Dr. Kirschstein. The National Institutes of Health has been unable to secure approval from the Office of Management and Budget to collect information regarding minority status on the official appointment forms on which trainees' participation is documented. Thus, NIGMS and all other institutes and centers must now rely on the summary descriptions of the minority recruitment efforts and the achievements of the institutions applying for such training grants, as well as on anecdotal information gathered on site visits to applicant institutions. Since 1986, all institutions applying for training grants have been required to supply this information in their applications. Convincing evidence of positive efforts to recruit minorities is a prerequisite for making training grant awards. However, NIGMS, like the rest of NIH, must rely on the information each institution chooses to provide, rather than on a more systematic and consistent set of data that might otherwise be required of applicant institutions.

Independently, NIGMS has received some information about minority participation on its Medical Scientist Training Program (MSTP) grants, which indicates that four percent of the appointed trainees are minorities, with another two percent participating in the MSTP Program but receiving financial support, if needed, from other sources.

Mr. Stokes. Is the Institute doing anything to encourage majority institutions to diversify the students they support by increasing minority participation?

Dr. Kirschstein. NIGMS has long encouraged institutions receiving research training grants from the Institute to increase the participation of minorities in those programs. For instance, in recent years, we have sent the directors of each of our predoctoral research training programs a list of all of the program directors of our Honors Undergraduate Research Training Programs sponsored by the Minority Access to Research Careers Program, and vice versa. More recently, when we first announced the new Predoctoral Fellowships for Minority Students, we sent the training grant program directors, graduate school deans, and institutional contacts for minority affairs a notice about the new program.

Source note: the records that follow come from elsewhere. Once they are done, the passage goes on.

(** Keys that stay covered when only the call [i] changes, and it was neither
    between the halves of [schedule] nor taking a payload out. *)
Lemma keys_step (st : Threads) (i : nat) (a a' : Act) (k : Z) (c : Z) :
  th_calls st !! i = Some a -> is_push a = false -> (forall t, a <> Act_process k t) ->
  (k = c /\ exists t, Act_push t ∈ th_calls st) \/ (exists t, Act_process k t ∈ th_calls st) ->
  (k = c /\ exists t, Act_push t ∈ <[i := a']> (th_calls st)) \/ (exists t, Act_process k t ∈ <[i := a']> (th_calls st)).
Proof.
  intros Hi Hp Hk [[-> [t Ht]] | [t Ht]].
  - left. split; [done |]. exists t. destruct (elem_insert_other _ i a a' _ Hi Ht) as [| <-]; done.
  - right. exists t. destruct (elem_insert_other _ i a a' _ Hi Ht) as [| <-]; [done | by destruct (Hk t)].
Qed.

Lemma section_queued (n : Z) (st : Threads) (env : Env) (i : nat) (a a' : Act) (s' : PowerSessionManager) :
  th_inv n st -> n + 1 < 2 ^ 63 -> th_queued st -> is_schedule a && existsb is_push (th_calls st) = false ->
  th_calls st !! i = Some a -> act_step env a (th_manager st) = (a', s') ->
  th_queued (mkThreads s' (<[i := a']> (th_calls st))).
Proof.
  intros [H1 H2 H3 _] Hn [Q1 Q2] Hdis Hi Hstep.
  assert (thread_ok a) as Ha by by eapply (Forall_lookup_1 _ _ _ _ H3).
  split; cbn [th_manager th_calls].
  2: { assert (forall j t, is_push a' = true -> th_calls st !! j = Some (Act_push t) -> False) as Hno.
       { intros j t Hp Hj. rewrite (step_push env a _ _ _ Ha Hstep Hp) in Hdis.
         by rewrite (push_elem _ t) in Hdis by (apply list_elem_of_lookup; eauto). }
       intros j1 j2 t1 t2 [(<- & E1 & _) | [N1 L1]]%list_lookup_insert_Some [(<- & E2 & _) | [N2 L2]]%list_lookup_insert_Some;
         [done | | | by eapply Q2].
       - destruct (Hno j2 t2); [by rewrite E1 | done].
       - destruct (Hno j1 t1); [by rewrite E2 | done]. }
  set (w := mEventSessionTimeoutWorker (th_manager st)) in *.
  destruct a as [| f next | e t | t | now tNow | k0 tNow | e tNow]; cbn in Hstep.
  - injection Hstep as <- <-. rewrite list_insert_id by done. exact Q1.
  - injection Hstep as <- <-. destruct Ha as [Ha _]. destruct (Ha env _ H1) as (_ & -> & _).
    intros k Hk. destruct (Q1 k Hk) as [Hq | Hq]; [by left | right]. by eapply keys_step.
  - injection Hstep as <- <-. destruct (schedule_locked_fresh n e w H2 Hn) as (A & B & _).
    change (mEventSessionTimeoutWorker _) with (schedule_locked e w). rewrite A, B.
    intros k. rewrite lookup_insert. destruct (decide _) as [<- |]; intros Hk.
    { right; left. split; [done |]. exists t. by eapply elem_insert_this. }
    destruct (Q1 k Hk) as [Hq | [[_ [t' Ht]] | [t' Ht]]]; [by left | | right; right].
    + cbn in Hdis. by rewrite (push_elem _ _ Ht) in Hdis.
    + exists t'. by destruct (elem_insert_other _ i _ (Act_push t) _ Hi Ht).
  - injection Hstep as <- <-. change (mEventSessionTimeoutWorker _) with (schedule_push t w). cbn -[pq_insert].
    intros k Hk. rewrite pq_insert_perm. cbn. destruct (Q1 k Hk) as [Hq | [[-> _] | [t' Ht]]].
    + left. by constructor.
    + left. fold w. constructor.
    + right; right. exists t'. by destruct (elem_insert_other _ i _ Act_return _ Hi Ht).
  - destruct (pool_pop_ok n now w H2) as (_ & B & C & D). fold w in Hstep. destruct (pool_pop now w) as [pkg w'].
    injection Hstep as <- <-. cbn [fst snd] in *. 
    match goal with |- context [mEventSessionTimeoutWorker ?x] => change (mEventSessionTimeoutWorker x) with w' end.
    rewrite B, C. intros k Hk. specialize (Q1 k Hk). destruct pkg as [k1 |].
    + destruct D as (top & rest & Eq & <- & ->). rewrite Eq in Q1. destruct Q1 as [Hq | Hq].
      * cbn in Hq. apply elem_of_cons in Hq as [-> | Hq]; [| by left]. right; right. exists tNow. by eapply elem_insert_this.
      * right. by eapply keys_step.
    + subst w'. destruct Q1 as [Hq | Hq]; [by left | right]. by eapply keys_step.
  - unfold worker_process in Hstep. fold w in Hstep. destruct (mPackages w !! k0) as [e |] eqn:Ek; injection Hstep as <- <-; cbn; fold w.
    + intros k [Hne Hk]%lookup_delete_is_Some. destruct (Q1 k Hk) as [Hq | Hq]; [by left | right].
      eapply keys_step; [exact Hi | done | congruence | done].
    + intros k Hk. destruct (Q1 k Hk) as [Hq | Hq]; [by left | right].
      eapply keys_step; [exact Hi | done | | done]. intros t [= -> _]. rewrite Ek in Hk. by destruct Hk.
  - destruct (handle_section e tNow (th_manager st) H1) as [Hq0 _]. destruct (Hq0 H1) as (_ & B & _).
    destruct (handleEvent_locked e tNow (th_manager st)) as [o s1]. injection Hstep as <- <-. cbn [fst snd] in *.
    rewrite B. intros k Hk. destruct (Q1 k Hk) as [Hq | Hq]; [by left | right]. by eapply keys_step.
Qed.

(** ** Runs *)

Definition start_threads (node : option (option GpuCapacityNode)) (fd : Z) (mx : option Z) : Threads :=
  mkThreads (new_PSM node fd mx) [].

Lemma start_inv node fd mx : th_inv 0 (start_threads node fd mx) /\ th_queued (start_threads node fd mx).
Proof.
  destruct (new_PSM_full true node fd mx) as [[A B C] _]; [done |]. split; split; cbn [start_threads th_manager th_calls].
  - done.
  - split; try apply B; [| done]. intros k [x Hx]. cbn in Hx. by rewrite lookup_empty in Hx.
  - done.
  - intros sid vid Ha. destruct (C sid vid Ha) as (e & He & ?). cbn in He. by apply not_elem_of_nil in He.
  - intros k [x Hx]. cbn in Hx. by rewrite lookup_empty in Hx.
  - intros i j t t' Hi. cbn in Hi. by rewrite lookup_nil in Hi.
Qed.

Lemma th_step_inv (n : Z) (st : Threads) (eo : Env * ThStep) : th_inv n st -> n + 1 < 2 ^ 63 -> th_inv (n + 1) (th_step st eo).
Proof.
  intros H Hn. destruct eo as [env [o | i]]; cbn [th_step]; [by apply call_inv |].
  destruct (th_calls st !! i) as [a |] eqn:Ei.
  - destruct (act_step env a (th_manager st)) as [a' s'] eqn:Es. by eapply section_inv.
  - destruct H as [H1 H2 H3 H4]. split; try done. split; try apply H2. pose proof (to_counter _ _ H2). lia.
Qed.

Lemma th_step_queued (n : Z) (st : Threads) (eo : Env * ThStep) :
  th_inv n st -> n + 1 < 2 ^ 63 -> th_queued st -> step_disjoint st eo.2 = true -> th_queued (th_step st eo).
Proof.
  intros H Hn Q Hd. destruct eo as [env [o | i]]; cbn [th_step snd step_disjoint] in *.
  - destruct Q as [Q1 Q2]. pose proof (op_act_caller o) as Ho.
    assert (is_push (op_act o) = false) as Hp by (destruct (op_act o) eqn:E; try done; by destruct o).
    split; cbn [th_manager th_calls].
    + intros k Hk. destruct (Q1 k Hk) as [? | [[? [t ?]] | [t ?]]]; [by left | right; left | right; right].
      * split; [done |]. exists t. rewrite elem_of_app. by left.
      * exists t. rewrite elem_of_app. by left.
    + intros i j t t' Hi Hj.
      apply lookup_app_Some in Hi as [Hi | [_ Hi]]; [| apply list_lookup_singleton_Some in Hi as [_ Hi]; by rewrite Hi in Hp].
      apply lookup_app_Some in Hj as [Hj | [_ Hj]]; [| apply list_lookup_singleton_Some in Hj as [_ Hj]; by rewrite Hj in Hp].
      by eapply Q2.
  - destruct (th_calls st !! i) as [a |] eqn:Ei; [| done]. cbn in Hd. apply negb_true_iff in Hd.
    destruct (act_step env a (th_manager st)) as [a' s'] eqn:Es. by eapply section_queued.
Qed.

We believe that this new program will be an important tool for research intensive institutions to use as part of their strategy to recruit and retain graduate student trainees who graduate from the MARC HURT Program, or who have been supported by the MBRS Program or have received their undergraduate training elsewhere. We also encourage representatives from training programs to attend the annual NIGMS Minority Programs Sym. posium. In fact, one of the major features of the annual Symposium is the opportunity for representatives from training programs at research intensive institutions to attend so that they can meet both MARC HURT and MBRS students who might be looking for an appropriate graduate training program.

In addition, as I mentioned above, since 1986, NIGMS and indeed all institutes at NIH have required institutions applying for training grant support to document in their applications their recruitment efforts regarding minorities, as well as their achievements. These are assessed by the peer review groups, examined by the National Advisory General Medical Sciences Council, and factored into decisions about whether to fund each training grant.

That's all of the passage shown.